Information given below:

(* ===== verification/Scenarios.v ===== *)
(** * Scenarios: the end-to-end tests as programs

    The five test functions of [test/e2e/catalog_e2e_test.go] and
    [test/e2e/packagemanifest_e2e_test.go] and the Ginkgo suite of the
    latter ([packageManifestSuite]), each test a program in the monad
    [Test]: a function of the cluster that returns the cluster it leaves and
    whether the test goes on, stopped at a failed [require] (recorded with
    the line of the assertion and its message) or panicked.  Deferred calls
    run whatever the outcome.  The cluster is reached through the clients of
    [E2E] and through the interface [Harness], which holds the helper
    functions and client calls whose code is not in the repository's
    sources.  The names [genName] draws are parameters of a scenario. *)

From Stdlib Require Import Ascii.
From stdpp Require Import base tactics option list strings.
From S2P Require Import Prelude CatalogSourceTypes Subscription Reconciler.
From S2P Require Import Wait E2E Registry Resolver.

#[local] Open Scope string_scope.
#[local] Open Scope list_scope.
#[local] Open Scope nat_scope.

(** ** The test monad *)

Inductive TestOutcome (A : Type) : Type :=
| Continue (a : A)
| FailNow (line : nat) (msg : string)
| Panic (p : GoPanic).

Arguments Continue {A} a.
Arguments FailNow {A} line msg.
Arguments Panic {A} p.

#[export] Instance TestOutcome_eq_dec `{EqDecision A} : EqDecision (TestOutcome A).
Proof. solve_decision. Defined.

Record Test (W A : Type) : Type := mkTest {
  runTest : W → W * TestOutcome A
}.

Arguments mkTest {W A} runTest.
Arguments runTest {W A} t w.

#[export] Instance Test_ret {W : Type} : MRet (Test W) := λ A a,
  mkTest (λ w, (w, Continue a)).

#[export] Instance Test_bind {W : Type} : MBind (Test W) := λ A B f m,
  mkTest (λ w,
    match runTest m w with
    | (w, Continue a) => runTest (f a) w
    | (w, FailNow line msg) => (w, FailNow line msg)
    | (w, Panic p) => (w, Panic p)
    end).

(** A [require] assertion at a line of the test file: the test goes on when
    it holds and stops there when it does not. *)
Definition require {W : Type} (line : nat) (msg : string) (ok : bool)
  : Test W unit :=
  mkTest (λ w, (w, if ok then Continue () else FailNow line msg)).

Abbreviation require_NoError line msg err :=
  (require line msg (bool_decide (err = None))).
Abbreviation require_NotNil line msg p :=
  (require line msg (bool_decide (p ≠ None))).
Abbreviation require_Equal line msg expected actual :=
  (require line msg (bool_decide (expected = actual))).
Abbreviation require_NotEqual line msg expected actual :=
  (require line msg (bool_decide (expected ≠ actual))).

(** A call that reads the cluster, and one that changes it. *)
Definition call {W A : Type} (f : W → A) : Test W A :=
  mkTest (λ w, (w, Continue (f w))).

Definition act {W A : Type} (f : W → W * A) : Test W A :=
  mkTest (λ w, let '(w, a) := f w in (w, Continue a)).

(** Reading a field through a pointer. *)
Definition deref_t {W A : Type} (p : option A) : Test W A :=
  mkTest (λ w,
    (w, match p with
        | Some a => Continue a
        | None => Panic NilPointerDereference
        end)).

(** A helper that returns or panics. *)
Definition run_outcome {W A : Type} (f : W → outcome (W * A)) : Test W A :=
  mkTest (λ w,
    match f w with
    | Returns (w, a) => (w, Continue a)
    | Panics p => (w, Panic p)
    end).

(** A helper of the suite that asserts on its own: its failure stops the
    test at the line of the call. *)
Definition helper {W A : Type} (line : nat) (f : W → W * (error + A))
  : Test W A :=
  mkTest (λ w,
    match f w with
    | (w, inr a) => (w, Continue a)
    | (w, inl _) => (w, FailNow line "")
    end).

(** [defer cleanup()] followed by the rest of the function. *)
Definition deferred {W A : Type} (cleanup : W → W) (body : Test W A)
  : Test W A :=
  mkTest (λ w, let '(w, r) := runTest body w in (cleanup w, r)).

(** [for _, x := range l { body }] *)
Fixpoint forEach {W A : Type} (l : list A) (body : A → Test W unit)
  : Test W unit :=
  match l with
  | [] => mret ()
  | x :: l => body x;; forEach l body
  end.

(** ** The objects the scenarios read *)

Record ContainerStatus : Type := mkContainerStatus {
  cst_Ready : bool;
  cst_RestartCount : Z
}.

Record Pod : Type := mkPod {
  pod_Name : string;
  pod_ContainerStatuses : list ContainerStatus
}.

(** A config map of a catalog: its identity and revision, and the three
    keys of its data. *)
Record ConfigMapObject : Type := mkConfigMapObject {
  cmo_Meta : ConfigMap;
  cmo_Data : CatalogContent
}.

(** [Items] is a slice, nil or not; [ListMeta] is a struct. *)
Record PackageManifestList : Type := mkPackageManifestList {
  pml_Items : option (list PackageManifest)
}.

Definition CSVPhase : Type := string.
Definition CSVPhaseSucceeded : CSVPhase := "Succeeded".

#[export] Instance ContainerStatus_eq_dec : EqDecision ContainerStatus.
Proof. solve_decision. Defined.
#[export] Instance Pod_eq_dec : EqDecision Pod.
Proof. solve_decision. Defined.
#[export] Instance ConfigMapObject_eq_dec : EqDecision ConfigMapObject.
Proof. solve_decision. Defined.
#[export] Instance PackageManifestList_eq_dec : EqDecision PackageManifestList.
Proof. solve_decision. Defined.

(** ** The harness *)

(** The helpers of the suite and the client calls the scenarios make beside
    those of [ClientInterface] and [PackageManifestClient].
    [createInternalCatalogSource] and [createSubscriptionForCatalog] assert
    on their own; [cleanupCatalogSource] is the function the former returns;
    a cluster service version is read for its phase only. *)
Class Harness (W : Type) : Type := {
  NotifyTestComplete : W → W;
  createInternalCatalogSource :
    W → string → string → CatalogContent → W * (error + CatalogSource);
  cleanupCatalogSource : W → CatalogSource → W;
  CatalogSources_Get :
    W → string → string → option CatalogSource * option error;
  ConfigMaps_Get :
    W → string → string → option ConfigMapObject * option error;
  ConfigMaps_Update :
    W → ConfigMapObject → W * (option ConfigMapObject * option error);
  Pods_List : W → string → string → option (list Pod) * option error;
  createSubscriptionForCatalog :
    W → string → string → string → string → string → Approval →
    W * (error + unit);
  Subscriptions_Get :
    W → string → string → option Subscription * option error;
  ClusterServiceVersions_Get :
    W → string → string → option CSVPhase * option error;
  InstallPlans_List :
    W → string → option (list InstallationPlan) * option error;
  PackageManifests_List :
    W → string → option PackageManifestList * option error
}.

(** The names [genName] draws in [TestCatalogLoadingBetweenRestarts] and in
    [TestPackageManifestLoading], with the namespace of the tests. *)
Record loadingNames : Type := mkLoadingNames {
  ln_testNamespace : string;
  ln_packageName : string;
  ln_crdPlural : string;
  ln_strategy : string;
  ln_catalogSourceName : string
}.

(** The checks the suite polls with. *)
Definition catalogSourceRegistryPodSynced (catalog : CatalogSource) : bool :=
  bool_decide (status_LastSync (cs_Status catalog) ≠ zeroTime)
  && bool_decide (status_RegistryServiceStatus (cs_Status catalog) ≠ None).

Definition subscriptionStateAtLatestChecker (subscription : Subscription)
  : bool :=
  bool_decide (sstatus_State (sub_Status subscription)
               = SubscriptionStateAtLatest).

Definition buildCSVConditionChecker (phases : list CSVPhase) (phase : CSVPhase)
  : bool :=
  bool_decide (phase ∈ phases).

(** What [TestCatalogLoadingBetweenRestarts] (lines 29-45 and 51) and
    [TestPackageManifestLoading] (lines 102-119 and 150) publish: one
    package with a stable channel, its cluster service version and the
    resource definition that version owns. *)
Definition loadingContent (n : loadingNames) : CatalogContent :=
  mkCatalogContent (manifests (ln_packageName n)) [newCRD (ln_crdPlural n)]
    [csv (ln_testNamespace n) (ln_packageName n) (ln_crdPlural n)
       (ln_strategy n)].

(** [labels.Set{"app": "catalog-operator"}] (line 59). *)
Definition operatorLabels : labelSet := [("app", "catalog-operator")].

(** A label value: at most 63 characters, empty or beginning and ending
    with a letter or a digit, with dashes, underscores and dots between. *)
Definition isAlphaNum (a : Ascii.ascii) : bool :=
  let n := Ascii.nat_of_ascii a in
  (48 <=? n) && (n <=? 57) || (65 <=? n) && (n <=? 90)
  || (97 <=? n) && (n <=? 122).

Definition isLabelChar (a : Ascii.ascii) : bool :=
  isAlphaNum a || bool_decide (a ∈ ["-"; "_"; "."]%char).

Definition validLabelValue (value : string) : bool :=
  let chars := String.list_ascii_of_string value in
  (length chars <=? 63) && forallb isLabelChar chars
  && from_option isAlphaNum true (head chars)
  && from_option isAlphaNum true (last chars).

End of Information given.
Information given below:

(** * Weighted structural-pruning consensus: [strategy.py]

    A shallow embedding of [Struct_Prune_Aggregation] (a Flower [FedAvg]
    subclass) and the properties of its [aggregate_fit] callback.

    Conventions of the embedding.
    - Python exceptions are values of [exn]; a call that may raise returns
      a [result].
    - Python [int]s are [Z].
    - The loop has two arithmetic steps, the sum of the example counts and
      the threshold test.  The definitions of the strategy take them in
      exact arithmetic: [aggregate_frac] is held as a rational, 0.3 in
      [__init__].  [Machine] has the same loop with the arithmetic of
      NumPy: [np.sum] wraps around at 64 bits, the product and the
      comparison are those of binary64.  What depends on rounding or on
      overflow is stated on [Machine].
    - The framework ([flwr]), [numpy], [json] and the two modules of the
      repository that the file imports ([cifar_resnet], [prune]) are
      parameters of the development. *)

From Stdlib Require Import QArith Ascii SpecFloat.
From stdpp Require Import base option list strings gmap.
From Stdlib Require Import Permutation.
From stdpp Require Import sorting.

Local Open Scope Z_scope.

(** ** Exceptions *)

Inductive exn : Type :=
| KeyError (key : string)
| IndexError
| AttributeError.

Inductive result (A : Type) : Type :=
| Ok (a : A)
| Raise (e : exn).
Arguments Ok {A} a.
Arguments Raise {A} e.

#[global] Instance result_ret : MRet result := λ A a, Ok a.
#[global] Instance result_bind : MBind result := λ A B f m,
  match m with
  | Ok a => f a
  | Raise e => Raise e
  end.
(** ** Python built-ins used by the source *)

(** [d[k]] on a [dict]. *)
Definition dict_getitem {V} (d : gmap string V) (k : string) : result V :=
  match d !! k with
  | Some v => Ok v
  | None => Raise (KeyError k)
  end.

End of Information given.
Information given below:

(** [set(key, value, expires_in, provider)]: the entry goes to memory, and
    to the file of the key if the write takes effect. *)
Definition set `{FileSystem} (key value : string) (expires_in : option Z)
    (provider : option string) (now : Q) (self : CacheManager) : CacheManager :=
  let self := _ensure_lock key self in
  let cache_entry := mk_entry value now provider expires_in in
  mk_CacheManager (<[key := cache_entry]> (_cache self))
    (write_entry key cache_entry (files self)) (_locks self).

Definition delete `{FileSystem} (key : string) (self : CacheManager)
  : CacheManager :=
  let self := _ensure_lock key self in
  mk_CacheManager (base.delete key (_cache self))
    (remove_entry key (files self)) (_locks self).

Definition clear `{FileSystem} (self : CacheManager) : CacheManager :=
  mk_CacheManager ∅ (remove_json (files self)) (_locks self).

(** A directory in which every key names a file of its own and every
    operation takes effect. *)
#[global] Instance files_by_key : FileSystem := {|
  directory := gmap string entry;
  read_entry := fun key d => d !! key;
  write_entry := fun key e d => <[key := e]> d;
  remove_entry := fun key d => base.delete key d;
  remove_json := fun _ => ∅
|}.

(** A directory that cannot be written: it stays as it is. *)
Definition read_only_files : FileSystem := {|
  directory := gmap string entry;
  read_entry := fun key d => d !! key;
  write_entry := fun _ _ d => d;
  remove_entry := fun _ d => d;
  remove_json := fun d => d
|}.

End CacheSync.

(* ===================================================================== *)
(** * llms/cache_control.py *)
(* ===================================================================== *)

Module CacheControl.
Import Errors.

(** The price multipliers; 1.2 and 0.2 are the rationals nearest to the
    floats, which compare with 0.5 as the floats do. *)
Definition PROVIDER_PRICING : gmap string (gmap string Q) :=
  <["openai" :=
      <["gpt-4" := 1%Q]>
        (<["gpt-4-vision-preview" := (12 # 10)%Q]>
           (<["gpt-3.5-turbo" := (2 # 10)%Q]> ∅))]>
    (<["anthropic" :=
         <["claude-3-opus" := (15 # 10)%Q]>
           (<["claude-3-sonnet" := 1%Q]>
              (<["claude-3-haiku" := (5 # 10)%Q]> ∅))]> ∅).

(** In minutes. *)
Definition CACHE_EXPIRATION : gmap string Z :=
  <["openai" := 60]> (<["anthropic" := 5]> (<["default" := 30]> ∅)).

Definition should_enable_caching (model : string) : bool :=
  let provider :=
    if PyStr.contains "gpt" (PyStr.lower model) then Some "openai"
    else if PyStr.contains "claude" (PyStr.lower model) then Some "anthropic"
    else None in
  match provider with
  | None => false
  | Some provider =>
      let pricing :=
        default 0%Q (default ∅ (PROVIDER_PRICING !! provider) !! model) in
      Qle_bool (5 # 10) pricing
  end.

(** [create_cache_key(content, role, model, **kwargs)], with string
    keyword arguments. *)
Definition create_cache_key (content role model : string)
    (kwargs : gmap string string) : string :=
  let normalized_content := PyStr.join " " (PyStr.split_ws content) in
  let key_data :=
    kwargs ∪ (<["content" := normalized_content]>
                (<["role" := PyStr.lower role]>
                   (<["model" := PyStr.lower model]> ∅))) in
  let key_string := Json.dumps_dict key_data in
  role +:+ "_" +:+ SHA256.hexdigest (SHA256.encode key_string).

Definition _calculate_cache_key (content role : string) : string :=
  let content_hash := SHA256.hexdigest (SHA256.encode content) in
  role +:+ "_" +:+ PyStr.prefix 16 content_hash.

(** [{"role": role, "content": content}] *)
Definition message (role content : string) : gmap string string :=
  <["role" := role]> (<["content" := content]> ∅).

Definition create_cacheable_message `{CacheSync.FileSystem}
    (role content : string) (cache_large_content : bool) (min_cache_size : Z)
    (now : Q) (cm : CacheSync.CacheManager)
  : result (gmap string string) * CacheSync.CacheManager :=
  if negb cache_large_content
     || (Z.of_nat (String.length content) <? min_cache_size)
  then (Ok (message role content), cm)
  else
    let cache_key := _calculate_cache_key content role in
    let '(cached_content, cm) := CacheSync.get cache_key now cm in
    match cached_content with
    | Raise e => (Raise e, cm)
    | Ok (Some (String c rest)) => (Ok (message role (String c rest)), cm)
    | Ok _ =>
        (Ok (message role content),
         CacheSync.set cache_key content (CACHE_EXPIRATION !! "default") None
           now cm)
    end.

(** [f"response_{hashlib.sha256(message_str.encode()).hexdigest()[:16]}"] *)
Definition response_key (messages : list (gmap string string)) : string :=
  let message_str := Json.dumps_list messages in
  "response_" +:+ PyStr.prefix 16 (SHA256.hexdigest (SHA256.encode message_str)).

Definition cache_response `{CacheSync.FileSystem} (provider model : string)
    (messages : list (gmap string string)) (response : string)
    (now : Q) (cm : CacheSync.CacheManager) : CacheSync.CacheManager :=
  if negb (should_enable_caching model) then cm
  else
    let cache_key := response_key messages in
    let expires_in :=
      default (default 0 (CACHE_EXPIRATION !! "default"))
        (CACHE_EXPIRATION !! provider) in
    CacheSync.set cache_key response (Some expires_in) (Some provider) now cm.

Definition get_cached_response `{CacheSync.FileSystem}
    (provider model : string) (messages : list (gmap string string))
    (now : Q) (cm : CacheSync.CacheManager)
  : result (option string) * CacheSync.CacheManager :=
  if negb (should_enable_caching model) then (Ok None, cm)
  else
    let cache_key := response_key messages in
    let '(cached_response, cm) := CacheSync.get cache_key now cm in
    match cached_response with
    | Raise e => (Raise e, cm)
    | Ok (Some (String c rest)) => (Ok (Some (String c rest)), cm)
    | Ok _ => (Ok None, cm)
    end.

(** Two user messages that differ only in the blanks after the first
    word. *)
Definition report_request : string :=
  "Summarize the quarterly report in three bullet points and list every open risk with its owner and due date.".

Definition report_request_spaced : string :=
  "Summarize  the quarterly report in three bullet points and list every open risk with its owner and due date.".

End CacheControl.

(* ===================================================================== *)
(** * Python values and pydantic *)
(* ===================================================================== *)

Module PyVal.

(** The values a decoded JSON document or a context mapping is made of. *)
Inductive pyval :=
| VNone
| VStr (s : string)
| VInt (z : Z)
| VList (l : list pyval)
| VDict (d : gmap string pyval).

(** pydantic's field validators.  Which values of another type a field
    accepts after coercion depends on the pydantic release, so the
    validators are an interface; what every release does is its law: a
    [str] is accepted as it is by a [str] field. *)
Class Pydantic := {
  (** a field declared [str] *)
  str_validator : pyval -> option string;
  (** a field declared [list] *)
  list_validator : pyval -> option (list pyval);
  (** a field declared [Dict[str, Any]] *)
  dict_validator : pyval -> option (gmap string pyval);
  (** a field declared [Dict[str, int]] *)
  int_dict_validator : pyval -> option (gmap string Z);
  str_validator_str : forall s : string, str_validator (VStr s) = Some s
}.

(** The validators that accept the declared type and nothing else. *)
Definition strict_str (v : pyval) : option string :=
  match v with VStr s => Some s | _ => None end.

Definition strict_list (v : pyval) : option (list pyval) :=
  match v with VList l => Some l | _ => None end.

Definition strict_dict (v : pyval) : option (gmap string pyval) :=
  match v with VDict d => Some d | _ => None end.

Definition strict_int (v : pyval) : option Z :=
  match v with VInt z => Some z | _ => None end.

End of Information given.

§ Problem statement
The required answer is each line of the entries containing the string "field".

§ Task answer
(** Reading a field through a pointer. *)
(** pydantic's field validators.  Which values of another type a field
    [str] is accepted as it is by a [str] field. *)
  (** a field declared [str] *)
  (** a field declared [list] *)
  (** a field declared [Dict[str, Any]] *)
  (** a field declared [Dict[str, int]] *)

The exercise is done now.